PLANT-BASED MEDICINE

A chemical in marijuana can treat a devastating form of epilepsy

Obsession
Life as Laboratory
Obsession
Life as Laboratory

Doctors who treat Dravet syndrome can’t stop their patients’ seizures—but a chemical in weed may help.

Dravet syndrome is a rare, genetic form of epilepsy that affects less than one in 16,000 children. It’s diagnosed when infants who are perfectly healthy start having seizures around their first birthday. From there, doctors can prescribe medications that try to control recurrent seizures that take over the entire body. Even with treatment, though, patients have seizures several times a month for the rest of their lives. Most patients don’t reach adulthood, often as a result of sudden unexpected death in epilepsy; most adults with the condition can’t live independently.

In a clinical trial published May 24 in the New England Journal of Medicine, researchers at New York University Langone Medical Center found that cannabidiol, one of many active compounds found in the marijuana plant, can reduce the number of seizures Dravet syndrome patients. In a double-blind study on children with Dravet aged 2 to 18 in the US and Europe, cannabidiol cut the number of seizures in half in about 40% of patients—and even eliminated them in some cases.

Seizures are an out-of-control surge of activity in the brain. There are many types of seizures; Dravet syndrome frequently causes grand mal seizures, which can induce a total loss of body control. These seizures can last for more than 30 minutes at a time, and damage the brain, and lead to further health complications. Reducing the number of seizures could mean extending the lives of children with Dravet syndrome.

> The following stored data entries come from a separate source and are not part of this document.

(** * hid-generic: resolution multipliers and high-resolution scrolling

    A shallow embedding of [drivers/hid/hid-generic.c]: the fallback
    matcher, the scan of the parsed report descriptor for Resolution
    Multiplier controls, their activation with SET_REPORT requests, and
    the translation of wheel events.

    Machine integers are [Z] with the C conversions written out.  The
    driver's entry points run in a small state-and-fault monad over a
    [world]: the [hid_device] with its report structures, the driver data
    hung off it, and the log of the calls made to the HID core, the
    transport and the input layer. *)

From Stdlib Require Import ZArith Lia Bool.
From stdpp Require Import base tactics option numbers list strings.

Local Open Scope Z_scope.

(** ** Machine integers *)

Module C.

Definition UINT_MAX : Z := 4294967295.

(** conversion to [unsigned] *)
Definition u32 (z : Z) : Z := z mod 2 ^ 32.

(** conversion to [int] / [__s32] *)
Definition s32 (z : Z) : Z := (z + 2 ^ 31) mod 2 ^ 32 - 2 ^ 31.

Definition is_s32 (z : Z) : Prop := - 2 ^ 31 <= z < 2 ^ 31.

(** [unsigned * unsigned] *)
Definition umul (a b : Z) : Z := u32 (a * b).

End C.
Lemma cost_angle_guard_float_closed d :
  Forall (Forall (fun a => (a <? 0) = false /\ (2 * np_pi <? a) = false)) (cycle_angles d) ->
  (cycle_angles d = [] /\ cost_angle_guard d = Err ValueError) \/
  cost_angle_guard d = Ok (List.concat (cycle_angles d)).
Proof.
  intro H. unfold cost_angle_guard.
  destruct (cycle_angles d) as [|c l] eqn:E; [left; split; reflexivity|right].
  destruct (existsb _ _) eqn:Ex; [|reflexivity].
  exfalso. apply existsb_exists in Ex as (a & Ha & Hf).
  apply in_concat in Ha as (c' & Hc' & Ha).
  rewrite Forall_forall in H. specialize (H c' Hc'). rewrite Forall_forall in H.
  destruct (H a Ha) as [H1 H2]. rewrite H1, H2 in Hf. discriminate Hf.
Qed.

(** C10, in binary64: at the float just below [np.pi / 2] the rotated
    angle is [-2^-52 % (2 * np.pi)], which rounds to exactly [2 * np.pi]:
    outside [[0, 2 PI)], though not above [2 * np.pi], so the guard of the
    cost functions still accepts it. *)
Lemma rotated_angle_reaches_two_pi :
  rotated_angle [next_down (np_pi / 2)] = [2 * np_pi] /\
  (2 * np_pi <? 2 * np_pi) = false /\
  (2 * np_pi <? 0) = false.
Proof. split; [|split]; vm_compute; reflexivity. Qed.

End PedalFloatProofs.

(** ** Proofs about the angle rotation and the cycle segmentation *)
Module PedalProofs.

Import Pedal PrimFloat.
Local Open Scope R_scope.

Lemma py_mod_range x p : 0 < p -> 0 <= py_mod x p < p.
Proof.
  intro Hp. unfold py_mod, py_floordiv.
  destruct (base_Int_part (x / p)) as [H1 H2].
  set (f := IZR (Int_part (x / p))) in *.
  assert (Hx : x = p * (x / p)) by (field; lra).
  set (y := x / p) in *. rewrite Hx. split; nra.
Qed.

Lemma rotated_angle_range l : Forall (fun a => 0 <= a < 2 * PI) (rotated_angle l).
Proof.
  unfold rotated_angle. apply Forall_map, Forall_forall. intros a _.
  apply py_mod_range. pose proof PI_RGT_0. lra.
Qed.

Lemma scan_cycles_range times angles left right total nb n : forall lb d,
  Forall (Forall (fun a => 0 <= a < 2 * PI)) (cycle_angles d) ->
  Forall (Forall (fun a => 0 <= a < 2 * PI))
    (cycle_angles (scan_cycles times angles left right total nb n lb d)).
Proof.
  induction n as [|p IH]; intros lb d H; simpl; [exact H|].
  destruct (_ <? nb)%nat; [|exact H].
  destruct (negb _); [destruct lb as [end_idx|]|]; apply IH; try exact H.
  simpl. constructor; [apply rotated_angle_range | exact H].
Qed.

For their work, the researchers identified 120 children and teens across 23 different locations in the US and Europe who have Dravet syndrome. Over a period of 14 weeks, all children were given a shot of either cannabidiol or a placebo in addition to their regular medicine. Neither doctors nor patients knew what they were receiving. At the end of the trial period, the median number of seizures decreased from roughly 12 to six seizures per month in patients who received cannabidiol. In three patients, seizures stopped completely. The control group experienced roughly 14 seizures per month, both before and throughout the study.

Cannabidiol is one of over 100 compounds found in marijuana. Its famous chemical cousin TCH is responsible for the characteristic high of weed. Cannabidiol doesn’t have the same mind-altering effects, although most children in the study receiving the chemical experienced other side effects, like vomiting and fevers. Eight had to drop out of as a result.

Researchers aren’t totally sure how it works to stop seizures just yet. Dravet syndrome causes some types of neurons to take in too much calcium. Normally, calcium helps neurons communicate with each other. Too much of it, though, causes these cells to go into overdrive, which leads to seizures. Orrin Devinsky, a neurologist and lead author of the paper, says that cannabidiol likely binds with these neurons and keeps them at a steady state by preventing them from taking up too much calcium.

Although it looks promising, cannabidiol is difficult to study in the US because marijuana is still classified as a schedule 1 drug (“no currently accepted medical use and a high potential for abuse”). Even chemicals found in the plant, like cannabidiol, are not easily accessible by US researchers. The formation of the drug used in this trial, called Epidiolex, was manufactured by GW Pharmaceuticals, based in the UK. They also funded the trial.